[WHAT YOU HAVE TO DO] Look through the entries below and extract exactly the lines from the one containing "stored <- Storage.get_message" through the one containing "else ret tt.", ends included.

Dataset entries:
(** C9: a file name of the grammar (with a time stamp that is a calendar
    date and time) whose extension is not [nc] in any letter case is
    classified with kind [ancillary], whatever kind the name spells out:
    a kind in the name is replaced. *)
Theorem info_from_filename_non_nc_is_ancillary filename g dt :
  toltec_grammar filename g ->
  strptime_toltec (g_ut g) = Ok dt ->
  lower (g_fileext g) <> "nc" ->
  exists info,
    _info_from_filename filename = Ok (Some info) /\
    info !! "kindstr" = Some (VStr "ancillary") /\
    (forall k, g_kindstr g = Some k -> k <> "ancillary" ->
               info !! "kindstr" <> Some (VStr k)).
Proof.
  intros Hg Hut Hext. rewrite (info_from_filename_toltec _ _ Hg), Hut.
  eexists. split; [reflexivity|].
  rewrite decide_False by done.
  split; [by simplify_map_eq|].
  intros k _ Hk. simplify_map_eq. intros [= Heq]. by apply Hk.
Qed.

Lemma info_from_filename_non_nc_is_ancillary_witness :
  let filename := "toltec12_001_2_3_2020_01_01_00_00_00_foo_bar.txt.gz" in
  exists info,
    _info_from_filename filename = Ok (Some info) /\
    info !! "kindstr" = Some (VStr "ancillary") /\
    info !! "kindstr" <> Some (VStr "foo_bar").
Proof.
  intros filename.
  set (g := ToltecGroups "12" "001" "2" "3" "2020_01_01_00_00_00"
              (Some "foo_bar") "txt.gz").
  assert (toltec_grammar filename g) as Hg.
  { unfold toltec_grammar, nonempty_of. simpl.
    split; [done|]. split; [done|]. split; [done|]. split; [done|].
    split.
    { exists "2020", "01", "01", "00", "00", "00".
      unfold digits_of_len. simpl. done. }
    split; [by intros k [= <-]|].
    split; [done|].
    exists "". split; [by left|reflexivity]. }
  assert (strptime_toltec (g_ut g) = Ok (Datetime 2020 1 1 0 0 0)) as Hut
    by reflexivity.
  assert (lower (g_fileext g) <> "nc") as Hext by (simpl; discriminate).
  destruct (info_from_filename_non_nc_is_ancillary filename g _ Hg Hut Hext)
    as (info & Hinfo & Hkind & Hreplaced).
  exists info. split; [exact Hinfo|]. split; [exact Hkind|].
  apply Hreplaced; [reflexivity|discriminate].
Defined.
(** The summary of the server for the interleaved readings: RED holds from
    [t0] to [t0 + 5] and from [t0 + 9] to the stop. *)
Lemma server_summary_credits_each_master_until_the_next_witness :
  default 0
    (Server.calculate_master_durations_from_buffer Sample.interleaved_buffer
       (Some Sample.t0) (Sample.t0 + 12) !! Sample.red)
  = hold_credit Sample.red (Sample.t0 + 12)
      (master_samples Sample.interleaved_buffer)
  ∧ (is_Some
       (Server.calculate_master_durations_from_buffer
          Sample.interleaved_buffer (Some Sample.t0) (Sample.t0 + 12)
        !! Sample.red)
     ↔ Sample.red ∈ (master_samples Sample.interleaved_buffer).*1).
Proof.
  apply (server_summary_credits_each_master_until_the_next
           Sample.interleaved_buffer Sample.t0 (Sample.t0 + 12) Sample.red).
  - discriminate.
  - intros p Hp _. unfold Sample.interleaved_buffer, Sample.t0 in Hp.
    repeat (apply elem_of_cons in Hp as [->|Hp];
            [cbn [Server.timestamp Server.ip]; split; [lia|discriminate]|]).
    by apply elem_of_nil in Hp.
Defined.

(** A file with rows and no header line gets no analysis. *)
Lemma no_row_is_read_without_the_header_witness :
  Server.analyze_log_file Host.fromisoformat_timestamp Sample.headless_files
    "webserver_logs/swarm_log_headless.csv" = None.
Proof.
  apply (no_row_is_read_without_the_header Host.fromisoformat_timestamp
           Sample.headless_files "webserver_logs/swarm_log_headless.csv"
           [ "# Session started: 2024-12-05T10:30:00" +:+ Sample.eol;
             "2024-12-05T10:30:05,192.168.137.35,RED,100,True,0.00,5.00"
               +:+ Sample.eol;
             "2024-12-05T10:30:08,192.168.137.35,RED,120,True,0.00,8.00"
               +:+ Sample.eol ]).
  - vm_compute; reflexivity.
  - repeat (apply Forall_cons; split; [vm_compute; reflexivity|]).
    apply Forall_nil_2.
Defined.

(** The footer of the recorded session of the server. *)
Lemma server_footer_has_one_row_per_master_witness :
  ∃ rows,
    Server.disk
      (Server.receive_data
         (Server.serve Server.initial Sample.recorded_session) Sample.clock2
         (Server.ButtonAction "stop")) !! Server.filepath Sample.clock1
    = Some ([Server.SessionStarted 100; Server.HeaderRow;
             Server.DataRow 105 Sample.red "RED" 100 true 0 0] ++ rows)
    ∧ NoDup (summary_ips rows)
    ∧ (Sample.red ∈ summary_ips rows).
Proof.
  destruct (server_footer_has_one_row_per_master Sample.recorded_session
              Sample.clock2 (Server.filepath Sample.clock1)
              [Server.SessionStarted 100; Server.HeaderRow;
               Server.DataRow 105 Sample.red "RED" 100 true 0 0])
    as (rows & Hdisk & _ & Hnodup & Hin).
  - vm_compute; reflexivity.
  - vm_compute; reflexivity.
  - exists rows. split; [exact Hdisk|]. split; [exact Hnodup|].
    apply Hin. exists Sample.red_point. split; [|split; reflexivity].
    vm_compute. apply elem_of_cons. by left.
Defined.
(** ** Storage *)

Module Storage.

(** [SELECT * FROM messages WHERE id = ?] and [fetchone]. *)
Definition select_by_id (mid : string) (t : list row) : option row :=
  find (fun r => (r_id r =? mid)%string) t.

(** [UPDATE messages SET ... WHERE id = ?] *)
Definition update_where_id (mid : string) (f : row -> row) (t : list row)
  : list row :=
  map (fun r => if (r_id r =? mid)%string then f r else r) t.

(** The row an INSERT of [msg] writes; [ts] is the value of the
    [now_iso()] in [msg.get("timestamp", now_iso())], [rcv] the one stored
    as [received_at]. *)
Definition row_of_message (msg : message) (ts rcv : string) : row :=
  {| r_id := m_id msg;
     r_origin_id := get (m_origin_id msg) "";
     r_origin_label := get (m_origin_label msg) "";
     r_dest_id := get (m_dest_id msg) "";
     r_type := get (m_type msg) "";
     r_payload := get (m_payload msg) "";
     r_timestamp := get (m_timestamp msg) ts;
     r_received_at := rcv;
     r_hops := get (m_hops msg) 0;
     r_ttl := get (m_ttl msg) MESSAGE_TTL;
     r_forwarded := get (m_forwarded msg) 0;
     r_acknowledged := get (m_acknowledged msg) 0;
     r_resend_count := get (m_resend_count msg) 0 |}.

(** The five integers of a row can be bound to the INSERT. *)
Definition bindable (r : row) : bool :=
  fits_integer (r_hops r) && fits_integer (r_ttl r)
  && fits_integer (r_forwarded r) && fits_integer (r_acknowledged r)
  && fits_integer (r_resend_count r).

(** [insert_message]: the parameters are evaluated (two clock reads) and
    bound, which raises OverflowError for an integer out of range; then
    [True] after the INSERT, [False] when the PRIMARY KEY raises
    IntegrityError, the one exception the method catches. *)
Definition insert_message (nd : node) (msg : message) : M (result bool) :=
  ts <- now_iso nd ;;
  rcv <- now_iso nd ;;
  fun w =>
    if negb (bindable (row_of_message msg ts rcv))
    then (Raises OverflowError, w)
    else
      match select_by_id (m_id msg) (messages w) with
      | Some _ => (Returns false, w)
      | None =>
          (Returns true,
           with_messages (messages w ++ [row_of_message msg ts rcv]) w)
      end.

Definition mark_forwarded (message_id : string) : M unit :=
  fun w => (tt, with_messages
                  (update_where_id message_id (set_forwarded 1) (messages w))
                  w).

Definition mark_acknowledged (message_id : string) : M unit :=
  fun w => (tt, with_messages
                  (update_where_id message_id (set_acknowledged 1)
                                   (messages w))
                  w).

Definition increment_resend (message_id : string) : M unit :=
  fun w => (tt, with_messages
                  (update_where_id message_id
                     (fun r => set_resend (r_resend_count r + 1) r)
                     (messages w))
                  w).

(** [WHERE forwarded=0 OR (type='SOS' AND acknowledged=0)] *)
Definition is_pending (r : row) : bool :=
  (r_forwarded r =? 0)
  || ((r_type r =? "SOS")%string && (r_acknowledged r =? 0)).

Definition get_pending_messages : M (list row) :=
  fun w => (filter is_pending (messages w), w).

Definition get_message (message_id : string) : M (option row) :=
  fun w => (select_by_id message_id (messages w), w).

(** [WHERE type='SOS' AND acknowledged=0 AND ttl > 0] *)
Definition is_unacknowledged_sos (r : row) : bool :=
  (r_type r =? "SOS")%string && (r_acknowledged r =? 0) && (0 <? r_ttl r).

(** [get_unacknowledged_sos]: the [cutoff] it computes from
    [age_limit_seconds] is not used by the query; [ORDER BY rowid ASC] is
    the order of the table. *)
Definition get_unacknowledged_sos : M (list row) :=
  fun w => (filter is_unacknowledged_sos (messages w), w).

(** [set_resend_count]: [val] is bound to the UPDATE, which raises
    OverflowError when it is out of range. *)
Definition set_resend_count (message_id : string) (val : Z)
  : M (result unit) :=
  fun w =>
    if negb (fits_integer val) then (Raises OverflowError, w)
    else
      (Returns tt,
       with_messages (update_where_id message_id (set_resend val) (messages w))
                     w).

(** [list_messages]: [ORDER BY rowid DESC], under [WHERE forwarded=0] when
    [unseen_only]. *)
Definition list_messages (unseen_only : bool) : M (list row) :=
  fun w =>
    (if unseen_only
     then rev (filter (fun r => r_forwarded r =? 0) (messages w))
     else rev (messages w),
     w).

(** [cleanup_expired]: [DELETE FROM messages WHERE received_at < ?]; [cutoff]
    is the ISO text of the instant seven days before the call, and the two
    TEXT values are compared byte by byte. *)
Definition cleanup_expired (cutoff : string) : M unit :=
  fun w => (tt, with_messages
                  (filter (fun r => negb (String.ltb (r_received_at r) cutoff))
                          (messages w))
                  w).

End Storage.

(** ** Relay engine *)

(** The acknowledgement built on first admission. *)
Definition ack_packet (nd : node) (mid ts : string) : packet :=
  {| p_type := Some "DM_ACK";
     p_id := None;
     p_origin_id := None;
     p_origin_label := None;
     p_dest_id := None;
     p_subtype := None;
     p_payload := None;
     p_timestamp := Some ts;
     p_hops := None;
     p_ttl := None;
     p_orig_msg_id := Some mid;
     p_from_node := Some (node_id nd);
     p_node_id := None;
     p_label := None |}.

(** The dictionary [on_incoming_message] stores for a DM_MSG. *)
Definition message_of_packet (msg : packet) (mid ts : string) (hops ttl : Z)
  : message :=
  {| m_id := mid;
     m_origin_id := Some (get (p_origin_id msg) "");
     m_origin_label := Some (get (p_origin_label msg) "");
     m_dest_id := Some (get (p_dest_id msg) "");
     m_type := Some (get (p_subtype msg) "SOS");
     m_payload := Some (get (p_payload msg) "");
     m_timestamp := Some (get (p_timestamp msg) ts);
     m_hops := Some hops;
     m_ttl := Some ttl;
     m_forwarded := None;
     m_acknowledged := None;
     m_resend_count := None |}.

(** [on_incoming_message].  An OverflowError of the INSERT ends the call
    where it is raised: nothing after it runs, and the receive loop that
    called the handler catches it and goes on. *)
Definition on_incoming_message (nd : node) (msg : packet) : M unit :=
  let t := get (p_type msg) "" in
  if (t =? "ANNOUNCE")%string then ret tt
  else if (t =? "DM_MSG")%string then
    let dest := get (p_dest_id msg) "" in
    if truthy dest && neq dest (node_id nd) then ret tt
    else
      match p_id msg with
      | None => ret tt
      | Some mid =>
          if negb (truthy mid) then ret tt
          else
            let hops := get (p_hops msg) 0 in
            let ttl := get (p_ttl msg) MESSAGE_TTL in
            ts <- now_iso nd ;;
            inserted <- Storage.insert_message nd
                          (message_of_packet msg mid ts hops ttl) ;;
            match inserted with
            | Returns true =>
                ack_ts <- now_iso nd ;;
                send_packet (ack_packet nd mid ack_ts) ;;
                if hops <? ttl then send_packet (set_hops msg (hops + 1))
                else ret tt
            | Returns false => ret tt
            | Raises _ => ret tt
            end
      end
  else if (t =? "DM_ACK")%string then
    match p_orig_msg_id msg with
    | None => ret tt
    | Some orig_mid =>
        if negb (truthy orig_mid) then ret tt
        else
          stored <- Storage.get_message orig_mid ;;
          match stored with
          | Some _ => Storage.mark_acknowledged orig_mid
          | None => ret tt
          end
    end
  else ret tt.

...

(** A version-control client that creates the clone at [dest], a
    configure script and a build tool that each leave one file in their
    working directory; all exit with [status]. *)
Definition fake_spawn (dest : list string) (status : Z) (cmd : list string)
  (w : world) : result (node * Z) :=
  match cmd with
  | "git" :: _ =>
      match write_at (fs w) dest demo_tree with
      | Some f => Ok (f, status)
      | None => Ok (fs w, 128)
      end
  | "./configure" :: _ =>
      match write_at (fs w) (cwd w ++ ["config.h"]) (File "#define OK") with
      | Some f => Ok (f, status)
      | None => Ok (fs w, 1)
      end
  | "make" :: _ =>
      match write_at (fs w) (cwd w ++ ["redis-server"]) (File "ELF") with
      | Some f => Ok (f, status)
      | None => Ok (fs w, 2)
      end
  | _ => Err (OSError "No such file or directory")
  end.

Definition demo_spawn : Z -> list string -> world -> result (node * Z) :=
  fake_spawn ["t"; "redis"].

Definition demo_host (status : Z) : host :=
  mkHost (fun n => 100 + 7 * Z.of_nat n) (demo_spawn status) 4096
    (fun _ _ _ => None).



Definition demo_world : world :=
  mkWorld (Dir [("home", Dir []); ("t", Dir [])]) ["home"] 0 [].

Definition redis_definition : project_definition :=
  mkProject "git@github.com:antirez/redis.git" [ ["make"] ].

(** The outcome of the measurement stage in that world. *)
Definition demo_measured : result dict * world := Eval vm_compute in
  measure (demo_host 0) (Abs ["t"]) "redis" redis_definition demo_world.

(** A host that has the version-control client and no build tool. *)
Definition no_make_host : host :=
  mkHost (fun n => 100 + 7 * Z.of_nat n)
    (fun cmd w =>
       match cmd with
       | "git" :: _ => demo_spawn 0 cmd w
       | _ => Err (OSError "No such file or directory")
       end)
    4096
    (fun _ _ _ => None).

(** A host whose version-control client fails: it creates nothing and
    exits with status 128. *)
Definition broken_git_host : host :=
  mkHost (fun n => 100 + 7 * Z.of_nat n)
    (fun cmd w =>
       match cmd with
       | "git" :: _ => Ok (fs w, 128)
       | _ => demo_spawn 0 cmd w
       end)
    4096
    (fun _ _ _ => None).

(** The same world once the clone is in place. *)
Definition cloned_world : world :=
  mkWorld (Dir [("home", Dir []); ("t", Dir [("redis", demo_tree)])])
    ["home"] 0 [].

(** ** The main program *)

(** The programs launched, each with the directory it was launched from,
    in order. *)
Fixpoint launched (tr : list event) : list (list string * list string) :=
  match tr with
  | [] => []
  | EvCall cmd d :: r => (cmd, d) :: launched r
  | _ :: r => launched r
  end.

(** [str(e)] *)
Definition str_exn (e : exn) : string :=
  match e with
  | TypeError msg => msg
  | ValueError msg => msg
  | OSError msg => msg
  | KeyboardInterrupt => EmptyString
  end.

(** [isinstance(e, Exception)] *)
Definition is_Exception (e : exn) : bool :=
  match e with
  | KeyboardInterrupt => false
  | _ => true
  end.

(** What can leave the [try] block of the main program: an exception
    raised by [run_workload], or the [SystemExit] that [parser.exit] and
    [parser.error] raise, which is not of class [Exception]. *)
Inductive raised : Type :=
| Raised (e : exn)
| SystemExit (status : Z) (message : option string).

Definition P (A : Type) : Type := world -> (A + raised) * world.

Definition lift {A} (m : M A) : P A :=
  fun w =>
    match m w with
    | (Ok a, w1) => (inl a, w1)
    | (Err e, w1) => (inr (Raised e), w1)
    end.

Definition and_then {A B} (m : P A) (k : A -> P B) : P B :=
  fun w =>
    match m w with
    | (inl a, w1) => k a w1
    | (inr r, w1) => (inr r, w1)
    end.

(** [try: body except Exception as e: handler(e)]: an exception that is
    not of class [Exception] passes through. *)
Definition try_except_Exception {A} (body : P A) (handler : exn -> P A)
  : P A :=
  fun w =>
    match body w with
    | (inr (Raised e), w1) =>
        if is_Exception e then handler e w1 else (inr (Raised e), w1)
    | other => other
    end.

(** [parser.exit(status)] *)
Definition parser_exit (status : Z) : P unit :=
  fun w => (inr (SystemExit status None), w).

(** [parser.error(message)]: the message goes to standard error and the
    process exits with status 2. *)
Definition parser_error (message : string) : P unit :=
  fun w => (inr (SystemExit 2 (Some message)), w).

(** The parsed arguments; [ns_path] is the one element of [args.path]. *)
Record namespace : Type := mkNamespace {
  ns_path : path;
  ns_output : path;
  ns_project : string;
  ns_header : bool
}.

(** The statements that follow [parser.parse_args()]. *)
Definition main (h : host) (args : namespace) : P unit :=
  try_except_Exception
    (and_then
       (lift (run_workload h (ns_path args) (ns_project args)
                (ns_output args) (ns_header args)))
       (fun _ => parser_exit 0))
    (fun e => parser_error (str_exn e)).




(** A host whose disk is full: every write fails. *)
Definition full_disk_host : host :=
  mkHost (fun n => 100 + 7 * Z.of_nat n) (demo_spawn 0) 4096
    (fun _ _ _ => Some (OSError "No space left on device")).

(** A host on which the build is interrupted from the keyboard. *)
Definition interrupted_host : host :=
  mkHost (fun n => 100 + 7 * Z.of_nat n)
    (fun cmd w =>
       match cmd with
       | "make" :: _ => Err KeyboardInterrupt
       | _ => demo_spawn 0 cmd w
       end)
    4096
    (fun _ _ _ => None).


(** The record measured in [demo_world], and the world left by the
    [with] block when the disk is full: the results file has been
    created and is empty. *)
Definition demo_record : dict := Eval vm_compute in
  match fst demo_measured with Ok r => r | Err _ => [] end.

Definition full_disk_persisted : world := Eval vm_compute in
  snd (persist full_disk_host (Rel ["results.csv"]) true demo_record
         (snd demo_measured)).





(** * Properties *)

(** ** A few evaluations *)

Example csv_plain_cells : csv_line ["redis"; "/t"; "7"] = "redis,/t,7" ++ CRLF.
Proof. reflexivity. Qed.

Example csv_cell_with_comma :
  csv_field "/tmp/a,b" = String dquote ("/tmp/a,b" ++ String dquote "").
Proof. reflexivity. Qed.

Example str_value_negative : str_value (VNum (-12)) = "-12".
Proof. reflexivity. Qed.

[WRITTEN SOLUTION]
          stored <- Storage.get_message orig_mid ;;
          match stored with
          | Some _ => Storage.mark_acknowledged orig_mid
          | None => ret tt
          end
    end
  else ret tt.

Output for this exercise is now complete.